Oncoproteins from DNA tumor viruses such as adenovirus E1a, simian virus 40 T antigen, and human papillomavirus E7 contain an LXCXE sequence, which they use to bind the retinoblastoma protein (Rb) and inhibit its function. Cellular proteins such as histone deacetylases 1 and 2 (HDAC1 and -2) also contain an LXCXE-like sequence, which they use to interact with Rb. The LXCXE binding site in Rb was mutated to assess its role in Rb function. These mutations inhibited binding to HDAC1 and -2, which each contain an LXCXE-like sequence, but had no effect on binding to HDAC3, which lacks an LXCXE-like sequence.

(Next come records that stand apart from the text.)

(** C9, as the code has it.  The blend never fails: [RemoveWatermark]
    returns on every image, and for every alpha value an alpha map can
    hold and every channel byte the clamped alpha is at most [MaxAlpha],
    the denominator is finite and at least [1 - MaxAlpha], which is
    positive, the quotient is finite, and its clamp truncates to a byte,
    so that the conversion to [uint8] changes nothing.  The bound
    [1 - MaxAlpha] is the binary number 167772 / 2^24, just under one
    hundredth, because [MaxAlpha] is 0.99 rounded to [float32]. *)
Theorem blend_never_fails
    (e : Engine) (img : Image) (h : Heap) (bounds : Rectangle) (k w : Z) :
  wf_engine e -> valid_image h img bounds ->
  0 <= k <= 255 -> 0 <= w <= 255 ->
  (exists out, RemoveWatermark e img h = Some (RGBARef (length h), h ++ [out]))
  /\ F32.leb (clampAlpha (alphaOf k)) MaxAlpha = true
  /\ F64.leb (F64.sub (F64.of_Z 1) (F64.of_f32 MaxAlpha))
             (oneMinusAlpha (alphaOf k)) = true
  /\ F64.sub (F64.of_Z 1) (F64.of_f32 MaxAlpha)
     = S754_finite false (167772 * 2 ^ 35) (-59)
  /\ F64.ltb (F64.of_Z 0) (oneMinusAlpha (alphaOf k)) = true
  /\ F64.is_finite (oneMinusAlpha (alphaOf k)) = true
  /\ F64.is_finite (blendQuotient (alphaOf k) w) = true
  /\ 0 <= F64.trunc (clamp (blendQuotient (alphaOf k) w) (F64.of_Z 0) (F64.of_Z 255))
     <= 255
  /\ reverseBlend (alphaOf k) w
     = F64.trunc (clamp (blendQuotient (alphaOf k) w) (F64.of_Z 0) (F64.of_Z 255)).
Proof.
  intros He Hv Hk Hw.
  split; [eapply RemoveWatermark_returns; eassumption|].
  pose proof (blendChecks_all k w Hk Hw) as Hc. unfold blendChecks in Hc.
  cbv zeta in Hc. rewrite !andb_true_iff in Hc.
  destruct Hc as ((((((H1 & H2) & H3) & H4) & H5) & H6) & H7).
  apply Z.leb_le in H6, H7.
  repeat (split; [first [assumption | reflexivity]|]).
  split; [split; assumption|].
  unfold reverseBlend. apply uint8_id. lia.
Qed.

Lemma blend_never_fails_witness :
  (exists out, RemoveWatermark sampleEngine sampleImage [] = Some (RGBARef 0, [out]))
  /\ reverseBlend (alphaOf 255) 253 = 54.
Proof.
  destruct (blend_never_fails sampleEngine sampleImage [] sampleBounds 255 253
              sampleEngine_wf sampleImage_valid ltac:(lia) ltac:(lia))
    as (Hrun & _ & _ & _ & _ & _ & _ & _ & Heq).
  split; [exact Hrun|]. rewrite Heq. vm_compute. reflexivity.
Defined.

(** C9, as the specification states it, fails: at alpha 1 the clamped
    alpha is [MaxAlpha], above 0.99, and the denominator is
    167772 / 2^24 = 5764602025476096 / 2^59, below one hundredth. *)
Lemma denominator_below_one_hundredth :
  ~ F64.leb (F64.const 1 100) (oneMinusAlpha (alphaOf 255)) = true
  /\ oneMinusAlpha (alphaOf 255) = S754_finite false 5764602025476096 (-59)
  /\ 100 * 5764602025476096 < 2 ^ 59.
Proof.
  split; [|split; reflexivity].
  vm_compute. discriminate.
Qed.

(** ** Round trip *)


Lemma watermarkRect_eq (bounds : Rectangle) :
  watermarkRect bounds =
    CalculatePosition (Dx bounds) (Dy bounds) (DetectConfig (Dx bounds) (Dy bounds)).
Proof. reflexivity. Qed.

Lemma watermarkRect_row_col (bounds : Rectangle) (x y : Z) :
  valid_rect bounds ->
  PointIn x y (watermarkRect bounds) = true ->
  0 <= y - Y (Min (watermarkRect bounds)) < Size (DetectConfig (Dx bounds) (Dy bounds))
  /\ 0 <= x - X (Min (watermarkRect bounds)) < Size (DetectConfig (Dx bounds) (Dy bounds)).
Proof.
  intros Hr Hwm. rewrite watermarkRect_eq in *.
  pose proof Hr as (Hx & Hy & Hw & Hh & _).
  assert (HW : 0 <= Dx bounds < 2 ^ 63) by (rewrite valid_rect_Dx by assumption; lia).
  assert (HH : 0 <= Dy bounds < 2 ^ 63) by (rewrite valid_rect_Dy by assumption; lia).
  rewrite (position_In (Dx bounds) (Dy bounds) x y HW HH) in Hwm.
  cbv zeta in Hwm.
  destruct (Z.leb_spec 0 (y - Y (Min (CalculatePosition (Dx bounds) (Dy bounds)
                                        (DetectConfig (Dx bounds) (Dy bounds))))));
    [|discriminate].
  destruct (Z.ltb_spec (y - Y (Min (CalculatePosition (Dx bounds) (Dy bounds)
                                      (DetectConfig (Dx bounds) (Dy bounds)))))
                       (Size (DetectConfig (Dx bounds) (Dy bounds))));
    [|discriminate].
  destruct (Z.leb_spec 0 (x - X (Min (CalculatePosition (Dx bounds) (Dy bounds)
                                        (DetectConfig (Dx bounds) (Dy bounds))))));
    [|discriminate].
  destruct (Z.ltb_spec (x - X (Min (CalculatePosition (Dx bounds) (Dy bounds)
                                      (DetectConfig (Dx bounds) (Dy bounds)))))
                       (Size (DetectConfig (Dx bounds) (Dy bounds))));
    [|discriminate].
  split; split; assumption.
Qed.







(** ** Reference assets *)

Section ReferenceAssets.

Variable bg48PNG bg96PNG : list Z.
Variable png_Decode : list Z -> Image + error.

(** C10. For every size other than 96, [LoadReferenceImage] answers
    what decoding the 48-pixel asset answers, the image as well as the
    error: the size is never a cause of failure. *)
Theorem LoadReferenceImage_defaults_to_48 (size : Z) :
  size <> 96 ->
  LoadReferenceImage bg48PNG bg96PNG png_Decode size = png_Decode bg48PNG
  /\ LoadReferenceImage bg48PNG bg96PNG png_Decode size
     = LoadReferenceImage bg48PNG bg96PNG png_Decode 48
  /\ (forall img, png_Decode bg48PNG = inl img ->
        LoadReferenceImage bg48PNG bg96PNG png_Decode size = inl img)
  /\ (forall err, LoadReferenceImage bg48PNG bg96PNG png_Decode size = inr err ->
        png_Decode bg48PNG = inr err)
  /\ LoadReferenceImage bg48PNG bg96PNG png_Decode 96 = png_Decode bg96PNG.
Proof.
  intros Hsize. unfold LoadReferenceImage.
  destruct (Z.eqb_spec size 96) as [|_]; [contradiction|].
  assert (Heq : (if size =? 48 then bg48PNG else bg48PNG) = bg48PNG)
    by (destruct (size =? 48); reflexivity).
  rewrite Heq. cbn. repeat split; auto.
Qed.

End ReferenceAssets.

Lemma LoadReferenceImage_defaults_to_48_witness :
  LoadReferenceImage [48] [96] sampleDecode (-1) = sampleDecode [48]
  /\ LoadReferenceImage [48] [96] sampleDecode 64
     = LoadReferenceImage [48] [96] sampleDecode 48.
Proof.
  destruct (LoadReferenceImage_defaults_to_48 [48] [96] sampleDecode (-1) ltac:(lia))
    as (H1 & _).
  destruct (LoadReferenceImage_defaults_to_48 [48] [96] sampleDecode 64 ltac:(lia))
    as (_ & H2 & _).
  split; assumption.
Defined.


(** * Further properties *)

(** ** [clamp] *)

Lemma SFcompare_refl (x : spec_float) :
  isNaN x = false -> SFcompare x x = Some Eq.
Proof.
  destruct x as [s|s| |s m e]; simpl; try discriminate; intros _.
  - reflexivity.
  - destruct s; reflexivity.
  - destruct s; rewrite Z.compare_refl, Pos.compare_cont_refl; reflexivity.
Qed.

Lemma SFcompare_defined (x y : spec_float) :
  isNaN x = false -> isNaN y = false -> exists c, SFcompare x y = Some c.
Proof.
  destruct x as [sx|sx| |sx mx ex], y as [sy|sy| |sy my ey]; simpl;
    try discriminate; intros _ _; eauto.
Qed.

Lemma leb_not_NaN (x y : spec_float) :
  SFleb x y = true -> isNaN x = false /\ isNaN y = false.
Proof.
  unfold SFleb.
  destruct x as [sx|sx| |sx mx ex], y as [sy|sy| |sy my ey]; simpl;
    try discriminate; intros _; split; reflexivity.
Qed.

Lemma not_ltb_leb (x y : spec_float) :
  isNaN x = false -> isNaN y = false -> SFltb x y = false -> SFleb y x = true.
Proof.
  intros Hx Hy. unfold SFltb, SFleb. rewrite (SFcompare_antisym x y).
  destruct (SFcompare_defined x y Hx Hy) as [c ->]. destruct c; simpl; congruence.
Qed.

Lemma leb_refl (x : spec_float) : isNaN x = false -> SFleb x x = true.
Proof. intros Hx. unfold SFleb. rewrite SFcompare_refl by assumption. reflexivity. Qed.

Lemma ltb_irrefl (x : spec_float) : SFltb x x = false.
Proof.
  unfold SFltb. destruct (isNaN x) eqn:Hx.
  - destruct x; try discriminate. reflexivity.
  - rewrite SFcompare_refl by assumption. reflexivity.
Qed.

(** X1. With ordered bounds, [clamp] brings every value that is not NaN
    into the range: [min <= clamp(value, min, max) <= max]. *)
Theorem clamp_in_range (value min max : F64.t) :
  F64.leb min max = true -> isNaN value = false ->
  F64.leb min (clamp value min max) = true
  /\ F64.leb (clamp value min max) max = true.
Proof.
  unfold clamp, F64.leb, F64.ltb. intros Hmm Hv.
  destruct (leb_not_NaN _ _ Hmm) as [Hmin Hmax].
  destruct (SFltb value min) eqn:H1.
  - split; [apply leb_refl; assumption | assumption].
  - destruct (SFltb max value) eqn:H2.
    + split; [assumption | apply leb_refl; assumption].
    + split; apply not_ltb_leb; assumption.
Qed.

Mutation of the LXCXE binding site inhibited active transcriptional repression by Rb and prevented it from effectively repressing the cyclin E and A gene promoters. In contrast, mutations in the LXCXE binding site did not prevent Rb from binding and inactivating E2F. Thus, the LXCXE mutations appear to separate Rb's ability to bind and inactivate E2F from its ability to efficiently recruit HDAC1 and -2 and actively repress transcription. In transient assays, several of the LXCXE binding site mutants caused an increase in the percentage of cells in G(1) by flow cytometry, suggesting that they can arrest cells. However, this effect was transient, as none of the mutants affected cell proliferation in longer-term assays examining bromodeoxyuridine incorporation or colony formation. Our results then suggest that the LXCXE binding site is important for full Rb function. Mutation of the LXCXE binding site does not inhibit binding of the BRG1 ATPase component of the SWI/SNF nucleosome remodeling complex, which has been shown previously to be important for Rb function. Indeed, overexpression of BRG1 and Rb in cells deficient for the proteins led to stable growth inhibition, suggesting a cooperative role for SWI/SNF and the LXCXE binding site in efficient Rb function.